Intanto, come spesso è accaduto in questi mesi, la situazione è piuttosto confusionaria e varia da Regione a Regione anche in virtù delle decisioni prese dai singoli governatori.

In Alto Adige, per esempio, dopo 6 settimane di lockdown, il 22 marzo hanno riaperto le scuole medie e dopo Pasqua dovrebbero riaprire anche le superiori. In Liguria, invece, prevale la strada della prudenza, con il presidente Toti che ha firmato un’ordinanza che prolunga la DAD al 100% per le scuole superiori fino al 31 marzo, pur essendo la Regione in zona arancione. Stessa cosa in Abruzzo, dove però restano a casa anche le scuole elementari e medie.

In Umbria, sempre zona arancione, sono tornate in presenza il 22 marzo alcune scuole: i più piccoli fino a 6 anni che frequentano asili e materne e i bambini delle primarie nei comuni dei distretti sanitari in cui i contagi non superano i 200 casi settimanali ogni 100 mila abitanti.

Anche la Calabria è zona arancione, ma a causa dell’aumento dei contagi il Comune di Catanzaro ha sospeso le lezioni in presenza di tutte le scuole, compresi servizi educativi per l’infanzia e scuola pubblica dell’infanzia pubblici e privati, da lunedì 22 a mercoledì 31 marzo.
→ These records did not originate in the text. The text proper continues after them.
(* ===== verification/Calls.v ===== *)
(** * What each dispatchable does

    For every dispatchable and helper of Pallet.v, the condition under which it
    succeeds and the state it then leaves: the lemmas from which the properties
    of the other files follow. *)

From S2P Require Import Prelude RustInt Scale Types Interfaces Difficulty Entropy Pow.
From S2P Require Import Selection Rewards Pallet.
Local Open Scope Z_scope.
Local Open Scope ghost_scope.

Section Calls.
Context `{!Build, !ScalePrims, !Hashing, !Pqc, !Config}.
Context {AccountId : Type} `{Countable AccountId}.
Context `{!Frame AccountId, !Currency AccountId}.
Implicit Types (s : State AccountId) (o : OriginFor) (h : GhostBlockHeader).

Lemma ensure_signed_ok o s (a : AccountId) s' :
  ensure_signed o s = (Ok a, s') ↔ ensure_signed_origin o = Some a ∧ s' = s.
Proof. apply ok_or_ok. Qed.

Lemma transfer_balance_ok (from to : AccountId) v er s u s' :
  transfer_balance from to v er s = (Ok u, s') ↔
  ∃ b, transfer from to v er (balances s) = inr b ∧ s' = set_balances b s ∧ u = tt.
Proof.
  unfold transfer_balance. destruct (transfer _ _ _ _ _) as [e|b], u.
  - split; [done|]. by intros (? & ? & ?).
  - split; [intros [= <-]; by exists b|]. by intros (? & [= ->] & -> & _).
Qed.

Lemma transfer_balance_inl (from to : AccountId) v er s e :
  transfer from to v er (balances s) = inl e →
  transfer_balance from to v er s = (Err (CurrencyError e), s).
Proof. unfold transfer_balance. by intros ->. Qed.

Lemma transfer_balance_inr (from to : AccountId) v er s b :
  transfer from to v er (balances s) = inr b →
  transfer_balance from to v er s = (Ok tt, set_balances b s).
Proof. unfold transfer_balance. by intros ->. Qed.

Lemma with_balances_ok {A} (m : dispatch_m Balances (DispatchError AccountId) A) s (a : A) s' :
  with_balances m s = (Ok a, s') ↔ ∃ b, m (balances s) = (Ok a, b) ∧ s' = set_balances b s.
Proof.
  unfold with_balances. destruct (m (balances s)) as [r b]. split.
  - intros [= -> <-]. by exists b.
  - by intros (? & [= -> ->] & ->).
Qed.

(** ** [validate_block_header] *)

(** The five checks of a submitted header, under expected difficulty [d]. *)
Record header_valid (d : Z) h (parent : GhostBlockHeader) : Prop := {
  hv_number : add U32 (number parent) 1 = Some (number h);
  hv_parent : parent_hash h = hash_of scale_header parent;
  hv_pow : verify_pow_enhanced h (difficulty h) = true;
  hv_low : d / 2 ≤ difficulty h;
  hv_high : difficulty h ≤ saturating_mul U64 d 2;
}.

Lemma validate_block_header_ok h parent s u s' :
  validate_block_header h parent s = (Ok u, s') ↔
  header_valid (Difficulty s) h parent ∧ s' = s ∧ u = tt.
Proof.
  unfold validate_block_header. split.
  - intros Hrun. inv_run. split; [|done].
    split; first [done|by apply Z.leb_le].
  - intros ([Hn Hp Hpow Hl Hh] & -> & ->). rewrite Hn. run.
    rewrite bool_decide_eq_true_2 by done. run.
    rewrite bool_decide_eq_true_2 by done. run. rewrite Hpow. run.
    by rewrite !(proj2 (Z.leb_le _ _)) by done.
Qed.

(** ** [submit_block] *)

Definition submitted h (miner : AccountId) s : State AccountId :=
  {| Difficulty := Difficulty s; CurrentPhase := PosValidation;
     BlockHeaders := <[number h := h]> (BlockHeaders s);
     BlockProducers := <[number h := miner]> (BlockProducers s);
     ValidatorStakes := ValidatorStakes s;
     LastActiveBlock := <[miner := number h]> (LastActiveBlock s);
     DoubleSignReports := DoubleSignReports s; InvalidBlockReports := InvalidBlockReports s;
     SlashingRecords := SlashingRecords s;
     ValidatorPqcPublicKeys := ValidatorPqcPublicKeys s;
     RecentBlockProducers := push_recent (RecentBlockProducers s) miner;
     CurrentEntropy := CurrentEntropy s; block_number := block_number s;
     balances := balances s;
     events := events s ++ [BlockMined (number h) miner (nonce h)] |}.

Lemma submit_block_ok o h s u s' :
  submit_block o h s = (Ok u, s') ↔
  ∃ miner parent,
    ensure_signed_origin o = Some miner ∧ CurrentPhase s = PowMining ∧ 0 < number h ∧
    BlockHeaders s !! (number h - 1) = Some parent ∧
    header_valid (Difficulty s) h parent ∧ s' = submitted h miner s ∧ u = tt.
Proof.
  unfold submit_block, ensure_signed, deposit_event. split.
  - intros Hrun. inv_run.
    match goal with H : validate_block_header _ _ _ = _ |- _ =>
      apply validate_block_header_ok in H as (? & -> & _) end.
    match goal with H : (0 <? number h) = true |- _ => apply Z.ltb_lt in H end.
    match goal with H : checked_sub _ _ = Some _ |- _ =>
      unfold checked_sub in H; rewrite decide_False in H by lia; injection H as <- end.
    do 2 eexists. split_and!; eauto.
  - intros (miner & parent & Ho & Hph & Hn & Hpar & Hv & -> & ->).
    rewrite Ho. run. rewrite bool_decide_eq_true_2 by done. run.
    rewrite (proj2 (Z.ltb_lt _ _)) by done. run. unfold checked_sub.
    rewrite decide_False by lia. run. rewrite Hpar. run.
    erewrite bind_run by (by apply validate_block_header_ok). run. done.
Qed.

(** ** [stake] and [unstake] *)

(** Every stake is a [u128]. *)
Definition stakes_wf s : Prop := map_Forall (λ _ st, in_uint U128 st) (ValidatorStakes s).

Definition stake_of (who : AccountId) s : Z := default 0 (ValidatorStakes s !! who).

Lemma stake_ok o amount s u s' :
  Pallet.stake o amount s = (Ok u, s') ↔
  ∃ staker b new_stake,
    ensure_signed_origin o = Some staker ∧ T_MinStake ≤ amount ∧
    transfer staker account_id amount KeepAlive (balances s) = inr b ∧
    add U128 (stake_of staker s) amount = Some new_stake ∧
    s' = set_ValidatorStakes (<[staker := new_stake]> (ValidatorStakes s)) (set_balances b s) ∧
    u = tt.
Proof.
  unfold Pallet.stake, ensure_signed, stake_of. split.
  - intros Hrun. inv_run.
    match goal with H : transfer_balance _ _ _ _ _ = _ |- _ =>
      apply transfer_balance_ok in H as (b & ? & -> & _) end.
    match goal with H : (_ <=? _) = true |- _ => apply Z.leb_le in H end.
    do 3 eexists. split_and!; eauto.
  - intros (staker & b & n & Ho & Hm & Ht & Ha & -> & ->).
    rewrite Ho. run. rewrite (proj2 (Z.leb_le _ _)) by done. run.
    erewrite bind_run by (apply transfer_balance_ok; eauto). run. cbn. rewrite Ha. done.
Qed.

Lemma unstake_ok o amount s u s' :
  unstake o amount s = (Ok u, s') ↔
  ∃ staker b current new_stake,
    ensure_signed_origin o = Some staker ∧ ValidatorStakes s !! staker = Some current ∧
    amount ≤ current ∧ sub U128 current amount = Some new_stake ∧
    transfer account_id staker amount AllowDeath (balances s) = inr b ∧
    s' = set_balances b (set_ValidatorStakes (<[staker := new_stake]> (ValidatorStakes s)) s) ∧
    u = tt.
Proof.
  unfold unstake, ensure_signed. split.
  - intros Hrun. inv_run.
    match goal with H : transfer_balance _ _ _ _ _ = _ |- _ =>
      apply transfer_balance_ok in H as (b & ? & -> & ->) end.
    match goal with H : (_ <=? _) = true |- _ => apply Z.leb_le in H end.
    do 4 eexists. split_and!; eauto.
  - intros (staker & b & c & n & Ho & Hc & Hm & Ha & Ht & -> & ->).
    rewrite Ho. run. rewrite Hc. run. rewrite (proj2 (Z.leb_le _ _)) by done. run.
    rewrite Ha. run. apply transfer_balance_ok; eauto.
Qed.

(** ** [validate_block] *)

Definition selection_seed (bn : Z) s : H256 :=
  hash_of (scale_u32 ⊗ scale_u32) (bn, block_number s).
Definition validator_message (validator : AccountId) (bn : Z) : H256 :=
  hash_of (scale_account ⊗ scale_u32) (validator, bn).

(** The Dilithium requirement on the signature of [validator]. *)
Definition pqc_accepts (validator : AccountId) (bn : Z) (sig : PqcSignature) s : Prop :=
  T_PqcRequired = true →
  ∃ key, ValidatorPqcPublicKeys s !! validator = Some key ∧
    verify_pqc_signature (array_bytes (validator_message validator bn)) (array_bytes sig)
      (array_bytes key) = true.

Definition validated (bn : Z) (sig : PqcSignature) (validator miner : AccountId)
    (selection : PosSelection AccountId) h (reward : BlockReward) (b : Balances) s
    : State AccountId :=
  {| Difficulty := Difficulty s; CurrentPhase := Finalization;
     BlockHeaders :=
       <[bn := sign_header h (validator_message validator bn) sig]> (BlockHeaders s);
     BlockProducers := BlockProducers s;
     ValidatorStakes := ValidatorStakes s;
     LastActiveBlock := <[validator := bn]> (LastActiveBlock s);
     DoubleSignReports := DoubleSignReports s; InvalidBlockReports := InvalidBlockReports s;
     SlashingRecords := SlashingRecords s;
     ValidatorPqcPublicKeys := ValidatorPqcPublicKeys s;
     RecentBlockProducers := RecentBlockProducers s;
     CurrentEntropy := CurrentEntropy s; block_number := block_number s; balances := b;
     events := (events s ++ [ValidatorSelected validator (selected_weight selection)])
               ++ [RewardsDistributed miner (miner_reward reward) (stakers_reward reward)] |}.

(** The signature check of [validate_block], as it stands there. *)
Lemma pqc_check_ok (validator : AccountId) bn (sig : PqcSignature) s u s' :
  (if T_PqcRequired then
     keys ← gets ValidatorPqcPublicKeys;
     key ← ok_or (keys !! validator) (Module PqcPublicKeyNotFound);
     ensure (verify_pqc_signature (array_bytes (validator_message validator bn))
               (array_bytes sig) (array_bytes key)) (Module InvalidPqcSignature)
   else mret tt) s = (Ok u, s') ↔ pqc_accepts validator bn sig s ∧ s' = s ∧ u = tt.
Proof.
  unfold pqc_accepts. destruct T_PqcRequired; split.
  - intros Hrun. inv_run. eauto.
  - intros (Hacc & -> & ->). destruct Hacc as (key & Hk & Hv); [done|].
    run. rewrite Hk. run. by rewrite Hv.
  - intros Hrun. inv_run. by split_and!.
  - by intros (_ & -> & ->).
Qed.

Lemma validate_block_ok o bn sig s u s' :
  validate_block o bn sig s = (Ok u, s') ↔
  ∃ validator h selection reward miner b,
    ensure_signed_origin o = Some validator ∧ is_Some (ValidatorStakes s !! validator) ∧
    BlockHeaders s !! bn = Some h ∧ CurrentPhase s = PosValidation ∧
    select_pos_validator (block_number s) (collect_stakers s) (selection_seed bn s)
      = Some (Some selection) ∧
    selected_validator selection = validator ∧ pqc_accepts validator bn sig s ∧
    calculate_block_reward T_BlockReward = Some reward ∧
    BlockProducers s !! bn = Some miner ∧
    distribute_rewards (E := DispatchError AccountId) miner (collect_stakers s) reward
      (balances s) = (Ok tt, b) ∧
    s' = validated bn sig validator miner selection h reward b s ∧ u = tt.
Proof.
  unfold validate_block, ensure_signed, deposit_event, get_miner_for_block. split.
  - intros Hrun. inv_run.
    match goal with H : (if T_PqcRequired then _ else _) _ = _ |- _ => rename H into Hpqc end.
    match goal with H : with_balances _ _ = _ |- _ =>
      apply with_balances_ok in H as (b & ? & ->) end.
    apply pqc_check_ok in Hpqc as (? & -> & _).
    match goal with H : distribute_rewards _ _ _ _ = (Ok ?u, _) |- _ => destruct u end.
    do 6 eexists. split_and!; eauto.
  - intros (v & h & sel & rw & m & b & Ho & Hst & Hh & Hph & Hsel & Hv & Hpqc & Hrw & Hm & Hd & -> & ->).
    rewrite Ho. run. rewrite bool_decide_eq_true_2 by done. run. rewrite Hh. run.
    rewrite bool_decide_eq_true_2 by done. run. fold (selection_seed bn s). rewrite Hsel. run.
    rewrite bool_decide_eq_true_2 by done. run.
    erewrite bind_run by (by apply pqc_check_ok). run. rewrite Hrw. run. cbn [BlockProducers set_BlockHeaders]. rewrite Hm. run.
    erewrite bind_run by (apply with_balances_ok; eexists; split; [exact Hd|reflexivity]).
    run. done.
Qed.

(** ** [register_pqc_key] and [report_misbehavior] *)

Lemma register_pqc_key_ok o key s u s' :
  register_pqc_key o key s = (Ok u, s') ↔
  ∃ validator, ensure_signed_origin o = Some validator ∧ u = tt ∧
    s' = set_ValidatorPqcPublicKeys (<[validator := key]> (ValidatorPqcPublicKeys s)) s.
Proof.
  unfold register_pqc_key, ensure_signed. split.
  - intros Hrun. inv_run. eauto.
  - intros (v & Ho & -> & ->). by rewrite Ho.
Qed.

(** The report itself, before the slash. *)
Definition flag_report (v : AccountId) (reason : SlashingReason) s : State AccountId :=
  match reason with
  | DoubleSigning => set_DoubleSignReports (<[v := true]> (DoubleSignReports s)) s
  | InvalidBlock => set_InvalidBlockReports (<[v := true]> (InvalidBlockReports s)) s
  | Downtime | Other => s
  end.

Definition reported (v : AccountId) (reason : SlashingReason) (amount : Z) s
    : State AccountId :=
  set_events (events s ++ [ValidatorSlashed v reason amount])
    (set_ValidatorStakes
       (<[v := saturating_sub U128 (stake_of v s) amount]> (ValidatorStakes s))
       (flag_report v reason s)).

(** A report succeeds for every signer, whatever the validator did: the only
    failures are the origin check and the panic of the percentage. *)
Lemma report_misbehavior_ok o v reason s u s' :
  report_misbehavior o v reason s = (Ok u, s') ↔
  ∃ reporter amount, ensure_signed_origin o = Some reporter ∧
    slash_amount_of (stake_of v s) (slash_percentage_of reason) = Some amount ∧
    s' = reported v reason amount s ∧ u = tt.
Proof.
  unfold report_misbehavior, ensure_signed, deposit_event, stake_of. split.
  - intros Hrun. destruct reason; inv_run; do 2 eexists; by split_and!.
  - intros (r & a & Ho & Ha & -> & ->). unfold reported, stake_of.
    rewrite Ho. destruct reason; run; cbn in *; by rewrite Ha.
Qed.

(** ** Calls *)

Context `{!FrameOk AccountId}.

(** A dispatched call that succeeds is its body. *)
Lemma dispatch_ok o c s u s' :
  dispatch o c s = (Ok u, s') ↔ call_body o c s = (Ok u, s').
Proof.
  unfold dispatch. destruct (call_body o c s) as [[a|e|] s1] eqn:E.
  - by rewrite (storage_layer_commits _ _ _ _ E).
  - rewrite (storage_layer_reverts _ _ _ _ E). done.
  - pose proof (storage_layer_panics _ _ _ E) as Hp.
    destruct (in_storage_layer _ s) as [r s2]. simpl in Hp. subst. done.
Qed.

(** A dispatched call that fails changes nothing. *)
Lemma dispatch_err o c s e s' : dispatch o c s = (Err e, s') → s' = s.
Proof.
  unfold dispatch. destruct (call_body o c s) as [[a|e'|] s1] eqn:E.
  - by rewrite (storage_layer_commits _ _ _ _ E).
  - rewrite (storage_layer_reverts _ _ _ _ E). by intros [= _ ->].
  - pose proof (storage_layer_panics _ _ _ E) as Hp.
    destruct (in_storage_layer _ s) as [r s2]. simpl in Hp. by subst.
Qed.

(** The outcome of a dispatched call from that of its body. *)
Lemma dispatch_outcome o c s :
  match call_body o c s with
  | (Ok u, s') => dispatch o c s = (Ok u, s')
  | (Err e, _) => dispatch o c s = (Err e, s)
  | (Panicked, _) => (dispatch o c s).1 = Panicked
  end.
Proof.
  unfold dispatch. destruct (call_body o c s) as [[a|e|] s1] eqn:E.
  - by apply storage_layer_commits.
  - by eapply storage_layer_reverts.
  - by eapply storage_layer_panics.
Qed.
End Calls.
Il ritorno in presenza fra i banchi, considerando la chiusura per Pasqua a partire dall’1 aprile, è previsto per martedì 6 aprile.

Diversa la situazione della Sardegna, passata da zona bianca ad arancione. Le misure stabilite dal governo prevedono che asili nido, scuole dell’infanzia, elementari e medie possano restare aperte. Mentre le superiori proseguono le lezioni in presenza a rotazione dal 50% fino al 75%, gli altri in dad.

Il Lazio, infine, è attualmente in zona rossa, ma sono in molti a premere per un ritorno sui banchi prevedendo tamponi obbligatori per gli studenti.